Previous to this analysis, I had been informed that the Wald’s test z-statistic and p-values reported in the output of the **glm()** fitted model are not a reliable test for significance of coefficient estimates and inclusion of terms. Instead, a drop-in-deviance F-test testing a full versus a reduced model will yield a p-value for the inclusion of variables represented in the full model (Ganio, 2018). The drop-in-deviance test is intuitive and interpretable, but somewhat inconvenient for an analysis involving many separate logistic regressions (like, per site), and the reporting of the Wald’s test significance levels can be misleading. For this reason, I performed a drop-in-deviance test for each of the fullest models (growing degree days, adjusted soil temperature, soil moisture) that including all data. For the by-site logistic regressions, I found that calculating the mean success rate of fitted probabilities was a nice way to compare model goodness of fit quickly (datacamp, 2018), though my own comprehension of the steps involved is not as solid as with the drop-in-deviance test, making interpretation more difficult. Calculating odds ratios and analyzing inflection points and slopes for the by-site curves would help me interpret these results in a more biologically meaningful manner, to address the overarching research questions that motivated this data analysis.

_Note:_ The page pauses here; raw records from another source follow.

(* ===== verification/FsLayout.v ===== *)
(** * On-disk format ([kernel/fs.h])

    The structures of the file system as the bytes of a block: the super block,
    the inodes of an inode block, the words of an indirect block, the bits of a
    free-map block, and directory entries, each with its reading and writing
    and what a write changes. *)

From S2P Require Import Prelude Bio.

Definition ROOTINO : Z := 1.
Definition FSMAGIC : Z := 0x10203040.
Definition NDIRECT : Z := 11.
Definition NINDIRECT : Z := BSIZE / 4.
Definition ND_INDIRECT : Z := NINDIRECT * NINDIRECT.
Definition MAXFILE : Z := NDIRECT + NINDIRECT + ND_INDIRECT.
Definition DIRSIZ : nat := 14.

Definition bsize : nat := Z.to_nat BSIZE.

(** ** Super block *)

Record superblock := mkSb {
  sb_magic : Z; sb_size : Z; sb_nblocks : Z; sb_ninodes : Z;
  sb_nlog : Z; sb_logstart : Z; sb_inodestart : Z; sb_bmapstart : Z
}.

Definition sb_get (d : block) : superblock :=
  mkSb (rd 4 0 d) (rd 4 4 d) (rd 4 8 d) (rd 4 12 d)
       (rd 4 16 d) (rd 4 20 d) (rd 4 24 d) (rd 4 28 d).

Definition IPB : Z := BSIZE / 64.
Definition IBLOCK (i : Z) (sb : superblock) : Z := u32 (i / IPB + sb_inodestart sb).
Definition BPB : Z := BSIZE * 8.
Definition BBLOCK (b : Z) (sb : superblock) : Z := u32 (b / BPB + sb_bmapstart sb).

(** ** Inodes *)

Record dinode := mkDinode {
  dn_type : Z; dn_major : Z; dn_minor : Z; dn_nlink : Z; dn_size : Z; dn_addrs : list Z
}.

Definition naddrs : nat := 13.
Definition dbase (k : nat) : nat := 64 * k.

Definition words_get (n off : nat) (d : block) : list Z := (fun j => rd 4 (off + 4 * j) d) <$> seq 0 n.
Definition words_put (l : list Z) (off : nat) (d : block) : block :=
  splice d off (concat (le_enc 4 <$> l)).

(** Inode [k] of an inode block. *)
Definition dinode_get (k : nat) (d : block) : dinode :=
  mkDinode (i16 (rd 2 (dbase k) d)) (i16 (rd 2 (dbase k + 2) d)) (i16 (rd 2 (dbase k + 4) d))
           (i16 (rd 2 (dbase k + 6) d)) (rd 4 (dbase k + 8) d)
           (words_get naddrs (dbase k + 12) d).

(** The stores of [iupdate], field by field. *)
Definition dinode_put (k : nat) (x : dinode) (d : block) : block :=
  let d := wr 2 (dbase k) (dn_type x) d in
  let d := wr 2 (dbase k + 2) (dn_major x) d in
  let d := wr 2 (dbase k + 4) (dn_minor x) d in
  let d := wr 2 (dbase k + 6) (dn_nlink x) d in
  let d := wr 4 (dbase k + 8) (dn_size x) d in
  words_put (dn_addrs x) (dbase k + 12) d.

(** The stores of [ialloc]: [memset] to zero, then the type. *)
Definition dinode_init (k : nat) (type : Z) (d : block) : block :=
  wr 2 (dbase k) type (splice d (dbase k) (replicate 64 x00)).

Record dinode_ok (x : dinode) : Prop := {
  do_type : - 2 ^ 15 <= dn_type x < 2 ^ 15;
  do_major : - 2 ^ 15 <= dn_major x < 2 ^ 15;
  do_minor : - 2 ^ 15 <= dn_minor x < 2 ^ 15;
  do_nlink : - 2 ^ 15 <= dn_nlink x < 2 ^ 15;
  do_size : 0 <= dn_size x < 2 ^ 32;
  do_len : length (dn_addrs x) = naddrs;
  do_addrs : Forall (fun a => 0 <= a < 2 ^ 32) (dn_addrs x)
}.

Lemma length_words l : length (concat (le_enc 4 <$> l)) = (4 * length l)%nat.
Proof.
  induction l as [|a l IH]; [done|]. cbn [fmap list_fmap concat].
  rewrite length_app, length_le_enc, IH. simpl. lia.
Qed.

Lemma slice_words l j a :
  l !! j = Some a -> slice (4 * j) 4 (concat (le_enc 4 <$> l)) = le_enc 4 a.
Proof.
  revert j. induction l as [|x l IH]; intros j Hj; [done|]. cbn [fmap list_fmap concat].
  unfold slice. destruct j as [|j]; simpl in Hj.
  - injection Hj as ->. rewrite Nat.mul_0_r, drop_0. rewrite take_app_le by by rewrite length_le_enc.
    apply take_ge. by rewrite length_le_enc.
  - rewrite drop_app_ge by (rewrite length_le_enc; lia). rewrite length_le_enc.
    replace (4 * S j - 4)%nat with (4 * j)%nat by lia. by apply IH.
Qed.

(** A write elsewhere does not change a field. *)
Lemma rd_splice_other n off d off' l :
  (off' + length l <= length d)%nat -> (off + n <= off' \/ off' + length l <= off)%nat ->
  rd n off (splice d off' l) = rd n off d.
Proof. intros. unfold rd. f_equal. by apply slice_splice_disj. Qed.

Lemma rd_words l off d j a :
  (off + 4 * length l <= length d)%nat -> l !! j = Some a -> 0 <= a < 2 ^ 32 ->
  rd 4 (off + 4 * j) (words_put l off d) = a.
Proof.
  intros Hd Hj Ha. pose proof (lookup_lt_Some _ _ _ Hj). unfold rd, words_put.
  assert (slice (off + 4 * j) 4 (splice d off (concat (le_enc 4 <$> l))) =
          slice (4 * j) 4 (concat (le_enc 4 <$> l))) as ->.
  { apply list_eq. intros i. destruct (decide (i < 4)%nat) as [Hi|Hi].
    - rewrite !lookup_slice by done. rewrite lookup_splice_in by (rewrite length_words; lia).
      f_equal. lia.
    - rewrite !lookup_ge_None_2; [done|unfold slice; rewrite length_take; lia..]. }
  rewrite (slice_words l j a Hj). by apply le_dec_enc_small.
Qed.

(** ** Blocks *)

Definition blk (d : block) : Prop := length d = bsize.

Lemma bsize_eq : bsize = 1024%nat.
Proof. reflexivity. Qed.

Lemma blk_wr n off v d : blk d -> (off + n <= 1024)%nat -> blk (wr n off v d).
Proof. unfold blk. intros Hd Ho. rewrite length_wr; [done|]. by rewrite Hd, bsize_eq. Qed.

Lemma blk_words l off d : blk d -> (off + 4 * length l <= 1024)%nat -> blk (words_put l off d).
Proof.
  unfold blk. intros Hd Ho. unfold words_put. rewrite length_splice; [done|].
  by rewrite length_words, Hd, bsize_eq.
Qed.

Lemma blk_splice d off l : blk d -> (off + length l <= 1024)%nat -> blk (splice d off l).
Proof. unfold blk. intros Hd Ho. rewrite length_splice; [done|]. by rewrite Hd, bsize_eq. Qed.

Lemma rd_same n off v d :
  blk d -> (off + n <= 1024)%nat -> rd n off (wr n off v d) = v mod 256 ^ Z.of_nat n.
Proof. intros Hd Ho. apply rd_wr_same. by rewrite Hd, bsize_eq. Qed.

Lemma rd_other n off v d n' off' :
  blk d -> (off + n <= 1024)%nat -> (off' + n' <= off \/ off + n <= off')%nat ->
  rd n' off' (wr n off v d) = rd n' off' d.
Proof. intros Hd Ho Hn. apply rd_wr_other; [|done]. by rewrite Hd, bsize_eq. Qed.

Lemma rd_words_other l off d n' off' :
  blk d -> (off + 4 * length l <= 1024)%nat -> (off' + n' <= off \/ off + 4 * length l <= off')%nat ->
  rd n' off' (words_put l off d) = rd n' off' d.
Proof.
  intros Hd Ho Hn. apply rd_splice_other; rewrite length_words; [|done]. by rewrite Hd, bsize_eq.
Qed.

#[export] Hint Resolve blk_wr blk_words blk_splice : xv6.

(** Discharge the side conditions: nested writes keep the size of the block. *)
Ltac blks := unfold dbase, naddrs in *;
  repeat first [assumption | apply blk_wr | apply blk_words | apply blk_splice];
  rewrite ?length_replicate; lia.
Ltac flds := repeat first [rewrite rd_same by blks | rewrite rd_other by blks].

Lemma blk_dinode_put k x d :
  blk d -> (k < 16)%nat -> length (dn_addrs x) = naddrs -> blk (dinode_put k x d).
Proof. intros Hd Hk Ha. unfold dinode_put. cbv zeta. apply blk_words; [blks|rewrite Ha; blks]. Qed.

Lemma dinode_get_put k x d :
  blk d -> (k < 16)%nat -> dinode_ok x -> dinode_get k (dinode_put k x d) = x.
Proof.
  intros Hd Hk [H1 H2 H3 H4 H5 H6 H7]. unfold dinode_get, dinode_put. cbv zeta.
  set (d1 := wr 4 (dbase k + 8) _ _).
  assert (Hd1 : blk d1) by (unfold d1; blks).
  rewrite !(rd_words_other (dn_addrs x) (dbase k + 12) d1) by (done || rewrite H6; blks).
  assert (words_get naddrs (dbase k + 12) (words_put (dn_addrs x) (dbase k + 12) d1) = dn_addrs x) as ->.
  { apply list_eq. intros j. unfold words_get. rewrite list_lookup_fmap.
    destruct (dn_addrs x !! j) as [a|] eqn:Ej.
    - pose proof (lookup_lt_Some _ _ _ Ej). rewrite lookup_seq_lt by lia. simpl. f_equal.
      apply rd_words; [rewrite H6, Hd1, bsize_eq; blks|done|]. rewrite Forall_lookup in H7. eauto.
    - apply lookup_ge_None in Ej. by rewrite lookup_seq_ge by lia. }
  unfold d1. flds.
  change (256 ^ Z.of_nat 2) with (2 ^ 16). change (256 ^ Z.of_nat 4) with (2 ^ 32).
  rewrite !i16_mod, !i16_small, (Z.mod_small (dn_size x)) by done. by destruct x.
Qed.

(** The other inodes of the block keep their fields. *)
Lemma dinode_ext k d d' :
  (forall n off, (dbase k <= off)%nat -> (off + n <= dbase k + 64)%nat -> rd n off d' = rd n off d) ->
  dinode_get k d' = dinode_get k d.
Proof.
  intros H. unfold dinode_get. rewrite !H by lia. f_equal. apply list_fmap_ext.
  intros i j [-> Hj]%lookup_seq. apply H; unfold naddrs in *; lia.
Qed.

Lemma dinode_get_put_other k k' x d :
  blk d -> (k < 16)%nat -> (k' < 16)%nat -> k <> k' -> length (dn_addrs x) = naddrs ->
  dinode_get k' (dinode_put k x d) = dinode_get k' d.
Proof.
  intros Hd Hk Hk' Hn Ha. apply dinode_ext. intros n off H1 H2. unfold dinode_put. cbv zeta.
  rewrite rd_words_other by (blks || rewrite Ha; blks). by flds.
Qed.

Lemma dinode_get_init_other k k' ty d :
  blk d -> (k < 16)%nat -> (k' < 16)%nat -> k <> k' ->
  dinode_get k' (dinode_init k ty d) = dinode_get k' d.
Proof.
  intros Hd Hk Hk' Hn. apply dinode_ext. intros n off H1 H2. unfold dinode_init.
  rewrite rd_other by blks. apply rd_splice_other; rewrite length_replicate, ?Hd, ?bsize_eq; blks.
Qed.

(** ** Words of an indirect block *)

Definition word (j : Z) (d : block) : Z := rd 4 (Z.to_nat (4 * j)) d.
Definition set_word (j a : Z) (d : block) : block := wr 4 (Z.to_nat (4 * j)) a d.

Lemma blk_set_word j a d : blk d -> 0 <= j < 256 -> blk (set_word j a d).
Proof. intros Hd Hj. unfold set_word. blks. Qed.

Lemma word_set_same j a d : blk d -> 0 <= j < 256 -> 0 <= a < 2 ^ 32 -> word j (set_word j a d) = a.
Proof. intros Hd Hj Ha. unfold word, set_word. rewrite rd_same by blks. by apply Z.mod_small. Qed.

Lemma word_set_other j j' a d :
  blk d -> 0 <= j < 256 -> 0 <= j' < 256 -> j <> j' -> word j' (set_word j a d) = word j' d.
Proof. intros Hd Hj Hj' Hn. unfold word, set_word. by rewrite rd_other by blks. Qed.

Lemma word_range j d : blk d -> 0 <= j < 256 -> 0 <= word j d < 2 ^ 32.
Proof.
  intros Hd Hj. unfold word. change (2 ^ 32) with (256 ^ Z.of_nat 4). apply rd_range.
  rewrite Hd, bsize_eq. lia.
Qed.

Lemma word_zero j : 0 <= j < 256 -> word j zero_block = 0.
Proof.
  intros Hj. unfold word, rd, zero_block. unfold slice. rewrite drop_replicate, take_replicate.
  change (Z.to_nat BSIZE) with 1024%nat.
  replace (4 `min` (1024 - Z.to_nat (4 * j)))%nat with 4%nat by lia. reflexivity.
Qed.

(** ** Bits of a free-map block *)

Definition bm_byte (bi : Z) (d : block) : Z := rd 1 (Z.to_nat (bi / 8)) d.
Definition bm_mask (bi : Z) : Z := Z.shiftl 1 (bi mod 8).
(** [(bp->data[bi/8] & m) == 0] *)
Definition bm_free (bi : Z) (d : block) : bool := Z.land (bm_byte bi d) (bm_mask bi) =? 0.
Definition bm_set (bi : Z) (d : block) : block :=
  wr 1 (Z.to_nat (bi / 8)) (Z.lor (bm_byte bi d) (bm_mask bi)) d.
Definition bm_clear (bi : Z) (d : block) : block :=
  wr 1 (Z.to_nat (bi / 8)) (Z.land (bm_byte bi d) (Z.lnot (bm_mask bi))) d.

Lemma land_mask x k : 0 <= k -> (Z.land x (Z.shiftl 1 k) =? 0) = negb (Z.testbit x k).
Proof.
  intros Hk. rewrite Z.shiftl_1_l. destruct (Z.testbit x k) eqn:E; simpl.
  - apply Z.eqb_neq. intros H. apply (f_equal (fun z => Z.testbit z k)) in H.
    rewrite Z.land_spec, E, Z.pow2_bits_true, Z.bits_0 in H by done. done.
  - apply Z.eqb_eq. apply Z.bits_inj'. intros n Hn. rewrite Z.land_spec, Z.bits_0.
    destruct (Z.eq_dec n k) as [->|]; [by rewrite E|].
    rewrite Z.pow2_bits_false by lia. apply andb_false_r.
Qed.

Lemma bm_free_spec bi d : bm_free bi d = negb (Z.testbit (bm_byte bi d) (bi mod 8)).
Proof. unfold bm_free, bm_mask. apply land_mask. apply Z.mod_pos_bound. lia. Qed.

Lemma bm_byte_wr bi bi' v d :
  blk d -> 0 <= bi < 8192 -> 0 <= bi' < 8192 ->
  bm_byte bi' (wr 1 (Z.to_nat (bi / 8)) v d) =
    if decide (bi' / 8 = bi / 8) then v mod 256 else bm_byte bi' d.
Proof.
  intros Hd Hb Hb'. unfold bm_byte. case_decide as E.
  - rewrite E. rewrite rd_same by (done || dlia). done.
  - apply rd_other; [done|dlia|]. destruct (decide (bi' / 8 < bi / 8)); [left|right]; dlia.
Qed.

Lemma blk_bm_set bi d : blk d -> 0 <= bi < 8192 -> blk (bm_set bi d).
Proof. intros Hd Hb. unfold bm_set. apply blk_wr; [done|dlia]. Qed.
Lemma blk_bm_clear bi d : blk d -> 0 <= bi < 8192 -> blk (bm_clear bi d).
Proof. intros Hd Hb. unfold bm_clear. apply blk_wr; [done|dlia]. Qed.

Lemma testbit_mod256 x k : 0 <= k < 8 -> Z.testbit (x mod 256) k = Z.testbit x k.
Proof. intros. change 256 with (2 ^ 8). by rewrite Z.mod_pow2_bits_low by lia. Qed.

Lemma bm_free_set bi bi' d :
  blk d -> 0 <= bi < 8192 -> 0 <= bi' < 8192 ->
  bm_free bi' (bm_set bi d) = if decide (bi' = bi) then false else bm_free bi' d.
Proof.
  intros Hd Hb Hb'. rewrite !bm_free_spec. unfold bm_set. rewrite bm_byte_wr by done.
  pose proof (Z.mod_pos_bound bi' 8 ltac:(lia)). pose proof (Z.mod_pos_bound bi 8 ltac:(lia)).
  destruct (decide (bi' / 8 = bi / 8)) as [E|E].
  - rewrite testbit_mod256, Z.lor_spec by done. unfold bm_mask. rewrite Z.shiftl_1_l.
    case_decide as Hn; [subst; rewrite Z.pow2_bits_true by lia; by rewrite orb_true_r|].
    rewrite Z.pow2_bits_false, orb_false_r by dlia. unfold bm_byte. by rewrite E.
  - rewrite decide_False by congruence. done.
Qed.

Lemma bm_free_clear bi bi' d :
  blk d -> 0 <= bi < 8192 -> 0 <= bi' < 8192 ->
  bm_free bi' (bm_clear bi d) = if decide (bi' = bi) then true else bm_free bi' d.
Proof.
  intros Hd Hb Hb'. rewrite !bm_free_spec. unfold bm_clear. rewrite bm_byte_wr by done.
  pose proof (Z.mod_pos_bound bi' 8 ltac:(lia)). pose proof (Z.mod_pos_bound bi 8 ltac:(lia)).
  destruct (decide (bi' / 8 = bi / 8)) as [E|E].
  - rewrite testbit_mod256, Z.land_spec, Z.lnot_spec by (done || lia). unfold bm_mask. rewrite Z.shiftl_1_l.
    case_decide as Hn; [subst; rewrite Z.pow2_bits_true by lia; by rewrite andb_false_r|].
    rewrite Z.pow2_bits_false, andb_true_r by dlia. unfold bm_byte. by rewrite E.
  - rewrite decide_False by congruence. done.
Qed.

(** ** Directory entries *)

Record dirent := mkDirent { de_inum : Z; de_name : list byte }.

Definition dirent_get (bs : list byte) : dirent := mkDirent (rd 2 0 bs) (slice 2 DIRSIZ bs).
Definition dirent_bytes (e : dirent) : list byte := le_enc 2 (de_inum e) ++ de_name e.

Lemma dirent_round e :
  0 <= de_inum e < 2 ^ 16 -> length (de_name e) = DIRSIZ -> dirent_get (dirent_bytes e) = e.
Proof.
  intros Hi Hn. destruct e as [i n]. cbn [de_inum de_name] in *.
  unfold dirent_get, dirent_bytes, rd, slice. cbn [de_inum de_name].
  pose proof (length_le_enc 2 i) as Hl. f_equal.
  - rewrite drop_0, take_app_le, take_ge by lia. by apply le_dec_enc_small.
  - rewrite drop_app_ge by lia. rewrite Hl, Nat.sub_diag, drop_0. apply take_ge. lia.
Qed.
Lemma bmap_present s sb it ip V x X k bn :
  fok s sb it ip V x ∅ X k -> 0 <= bn < MAXFILE -> at_pos V x (pos_of bn) <> 0 ->
  exists s', bmap ip bn s = Ok (at_pos V x (pos_of bn)) s' /\ fok s' sb it ip V x ∅ X k.
Proof.
  intros Hf Hbn Hz. pose proof (pos_of_ok bn Hbn) as Hp. unfold bmap.
  run (inode_ok _ _ _ _ _ _ _ _ _ _ (fo_rep _ _ _ _ _ _ _ _ _ Hf) (fo_ip _ _ _ _ _ _ _ _ _ Hf)).
  rewrite (fo_dev _ _ _ _ _ _ _ _ _ Hf). unfold pos_of in *. case_if.
  { exists s. split; [|done]. by eapply direct_present. }
  case_if.
  - assert (at_pos V x PInd <> 0) as Hz1 by (eapply parent_present; [|exact Hz]; done).
    unfold bmap_single. run (direct_present _ _ _ _ _ _ _ _ _ PInd NDIRECT Hf eq_refl I Hz1).
    destruct (Z.eqb_spec (at_pos V x PInd) 0); [done|].
    destruct (fok_bread _ _ _ _ _ _ _ _ _ (at_pos V x PInd) Hf) as (i & s1 & E1 & Hi & Hf1); [done|rewrite map_size_empty; lia|].
    run E1. erewrite bind_ok by (eapply (entry_present _ _ _ _ _ _ _ _ _ i (PIndE (bn - NDIRECT))); [done|reflexivity|done|by simplify_map_eq]). cbv beta.
    destruct (fok_release _ _ _ _ _ _ _ _ _ _ _ Hf1 Hi) as (s2 & E2 & Hf2). run E2. eauto.
  - case_if; [|unfold MAXFILE in Hbn; bprop; lia].
    set (i := (bn - NDIRECT - NINDIRECT) / NINDIRECT) in *. set (j := (bn - NDIRECT - NINDIRECT) mod NINDIRECT) in *.
    assert (at_pos V x (PDblI i) <> 0) as Hz2 by (eapply parent_present; [|exact Hz]; done).
    assert (at_pos V x PDbl <> 0) as Hz1 by (eapply parent_present; [|exact Hz2]; done).
    unfold bmap_double. run (addr_of_ok _ _ _ _ _ _ _ _ _ PDbl (NDIRECT + 1) Hf eq_refl I).
    destruct (Z.eqb_spec (at_pos V x PDbl) 0); [done|]. run1.
    destruct (fok_bread _ _ _ _ _ _ _ _ _ (at_pos V x PDbl) Hf) as (b1 & s1 & F1 & Hi1 & Hf1); [done|rewrite map_size_empty; lia|].
    run F1. erewrite bind_ok by (eapply (entry_present _ _ _ _ _ _ _ _ _ b1 (PDblI i)); [done|reflexivity|done|by simplify_map_eq]). cbv beta.
    destruct (fok_release _ _ _ _ _ _ _ _ _ _ _ Hf1 Hi1) as (s2 & F2 & Hf2). run F2.
    destruct (fok_bread _ _ _ _ _ _ _ _ _ (at_pos V x (PDblI i)) Hf2) as (b2 & s3 & F3 & Hi2 & Hf3); [done|rewrite map_size_empty; lia|].
    run F3. erewrite bind_ok by (eapply (entry_present _ _ _ _ _ _ _ _ _ b2 (PDblE i j)); [done|reflexivity|done|by simplify_map_eq]). cbv beta.
    destruct (fok_release _ _ _ _ _ _ _ _ _ _ _ Hf3 Hi2) as (s4 & F4 & Hf4). run F4. eauto.
Qed.
(** ** A block that may have to be added *)

Definition ancestors (p : pos) : list pos :=
  match p with
  | PIndE _ => [PInd]
  | PDblE i _ => [PDbl; PDblI i]
  | _ => []
  end.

An additional critique is that for the regressions of soil temperature and moisture to be most meaningful, I would like to include growing degree days in the model so that I can test the significance of the effect of soil temperature or moisture on probability of vulnerability *after accounting for the affect of growing degree days*. The challenges which stopped my from performing this analysis were that soil temperature and growing degree day were strongly correlated, and that interpretation of the x-axis was intractable for the model that included multiple explanatory variables with different scales. Further research could help make this analysis feasible.

REFERENCES

Datacamp. (2018). *Logistic Regression in R Tutorial*. https://www.datacamp.com/community/tutorials/logistic-regression-R

Ganio, Lisa. (2018). *FES 524 Natural Resources Data Analysis Lecture, Feb 27 2018*.

Hosmer Jr, D. W., Lemeshow, S., & Sturdivant, R. X. (2013). *Applied logistic regression* (Vol. 398). John Wiley & Sons.